Banda Aceh - Berbicara soal ganja seakan tak ada habisnya. Tanaman yang dinilai masih kontroversial ini sempat menjadi bahan yang ramai diperbincangkan di Indonesia beberapa waktu lalu.
Hal tersebut muncul setelah anggota Komisi VI DPR RI dari Fraksi PKS Rafli Kande meminta agar tanaman tersebut diekspor ke luar negeri. Setelah menuai kontroversi dari berbagai kalangan, Rafli akhirnya menarik usulan ekspor ganja itu. Penarikan tersebut setelah mendapat teguran keras dari fraksi yang menaunginya.
Ganja digunakan untuk hal-hal positif dan tidak memabukkan, tidak ada yang negatif seperti sekarang ini.
Aceh dan ganja memang dua hal yang tak dapat dipisahkan. Provinsi yang dijuluki Serambi Mekkah ini dikenal sebagai salah satu wilayah di Indonesia yang memiliki tanaman tersebut. Umumnya, tanaman ganja ditanam di tengah-tengah hutan berantara, perbukitan dan pegunungan.
Baca juga: Anggota DPR Aceh Kaitkan Ganja dengan Cengkeh
Pemerhati Sejarah dan Budaya Aceh, Tarmizi Abdul Hamid menuturkan, ganja sebenarnya sudah ada sejak masa Kesultanan Aceh. Dulu, ganja menjadi salah satu komoditi penting dalam masyarakat Aceh. Selain diyakini sebagai obat-obatan, ganja juga digunakan pada makanan.
Menurut Cek Midi, sapaan akrab Tarmizi Abdul Hamid, ganja digunakan pada makanan karena memiliki beberapa kegunaan, seperti penyedap rasa dan pengawet makanan.
Baca juga: Optimis Legalkan Ganja Kurangi Kemiskinan di Aceh
“Kalau sekarang kan pengawet sudah menggunakan bahan-bahan kimia, kalau dulu tidak, dulu ganja bisa menjadi pengawet yang alami dan tidak berbahaya,” kata Cek Midi saat wawancara dengan Tagar, Senin, 10 Februari 2020.
Ia menjelaskan, semua tentang ganja dan khasiatnya pernah disebutkan dalam kitab Tajul Muluk yang merupakan warisan Kesultanan Aceh. Dalam manuskrip tersebut juga disebutkan bahwa ganja cukup akrab dengan kehidupan masyarakat Aceh. Namun, saat itu masyarakat tak pernah menyalahgunakan tanaman tersebut.
“Semua digunakan untuk hal-hal positif dan tidak memabukkan, tidak ada yang negatif seperti sekarang ini,” tutur Cek Midi yang juga kolektor naskah kuno.

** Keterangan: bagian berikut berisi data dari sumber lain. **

(** * gechtest: a shallow embedding of [include/gechtest.hpp]

    The header defines one class, [gech::test], whose single global
    instance [test_reg] carries the ledger [infos], the resource counter
    [rc] and the error tally [errors] of a test case, and a handful of
    macros ([TEST], [TEST_MAIN], [ALLOC], [DEALLOC], [ASSERT_*]) through
    which client code drives it.

    Modelling conventions.
    - The mutable global [test_reg], the standard output stream and the two
      clocks form the [world]; every member function is a computation in
      the state-and-failure monad [M] over that world.
    - [std::abort] ends a computation with [Aborted]; undefined behaviour
      of the C++ abstract machine ([back()] of an empty vector, branching
      on or calling through an uninitialised member, use of an invalidated
      iterator, signed overflow) ends it with [Undefined].
    - Members that a default-initialised [test_log_node] leaves without a
      value ([result], [func]) are [indeterminate] until assigned; copying
      such a node is allowed, inspecting the member is not.
    - [unsigned] is taken to be 32 bits wide and [int] 32 bits, two's
      complement; [unsigned] arithmetic wraps.
    - [std::cout << x] appends one [out_item] per inserted operand.
    - Client code (the case body and the functions given to
      [test_function]) is the sequence of macro uses and calls it makes on
      [test_reg], with [Work] standing for its own computation.  Time
      passes in [Work] only; the header's own operations take none.
    - Operands of an assertion are values of any two types that carry the
      six relational operators, each operator a total boolean function. *)

From Stdlib Require Import ZArith String Ascii Lia Bool.
From stdpp Require Import base option list.

Local Open Scope string_scope.
Local Open Scope list_scope.
Local Open Scope Z_scope.

(** ** Data model *)

(** [using function_test = void( * )();]  A function pointer is either
    null or the address of one of the client's functions, named by an
    identifier. *)
Inductive function_test := nullptr | fn (id : nat).

Inductive test_types := Eq | UnEq | Gt | Lt | GEq | LEq | MemLeak.

Inductive test_results := Error | Success | Critical.

#[global] Instance function_test_eq_dec : EqDecision function_test.
Proof. solve_decision. Defined.
#[global] Instance test_types_eq_dec : EqDecision test_types.
Proof. solve_decision. Defined.
#[global] Instance test_results_eq_dec : EqDecision test_results.
Proof. solve_decision. Defined.

(** A member of a default-initialised object that has no initialiser. *)
Inductive slot (T : Type) := indeterminate | init (v : T).
Arguments indeterminate {T}.
Arguments init {T} v.

(** [std::source_location]; the default-constructed value has empty names
    and zero line and column. *)
Record source_location := {
  sl_file_name : string;
  sl_function_name : string;
  sl_line : Z;
  sl_column : Z
}.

Pemerhati Sejarah dan Budaya Aceh, Tarmizi Abdul Hamid saat ditemui di salah satu warung kopi di Banda Aceh, Aceh. (Foto: Tagar/Muhammad Fadhil)
Baca juga: Peneliti Aceh Dukung Rafli Usul Ekspor Ganja
Sebelumya, peneliti ganja dari Universitas Syiah Kuala (Unsyiah) Banda Aceh, Profesor Musri Musman mengatakan, tanaman ganja lebih banyak maslahatnya daripada mudarat. Oleh karena itu, ia mendukung agar pemerintah melegalkan tanaman tersebut.
“Dalam perspektif kita lakukan, hitung-hitung lebih banyak maslahat daripada mudarat, dalam konteks ini hanya satu THC itu yang menjadi mudaratnya, ada 1262 senyawa, hanya satu yang menyebabkan itu dilarang,” kata Musri dalam sebuah diskusi di Kabupaten Aceh Besar, Aceh, Jumat, 31 Januari 2020 lalu.
Dalam kesempatan itu, ia juga menyebutkan ada beberapa kegunaan atau manfaat tanaman ganja, untuk kebutuhan medis ataupun kebutuhan lainnya. Dari sekian manfaat, lima di antaranya yaitu untuk makanan, pakaian, bahan bangunan, kertas dan alat-alat kosmetik.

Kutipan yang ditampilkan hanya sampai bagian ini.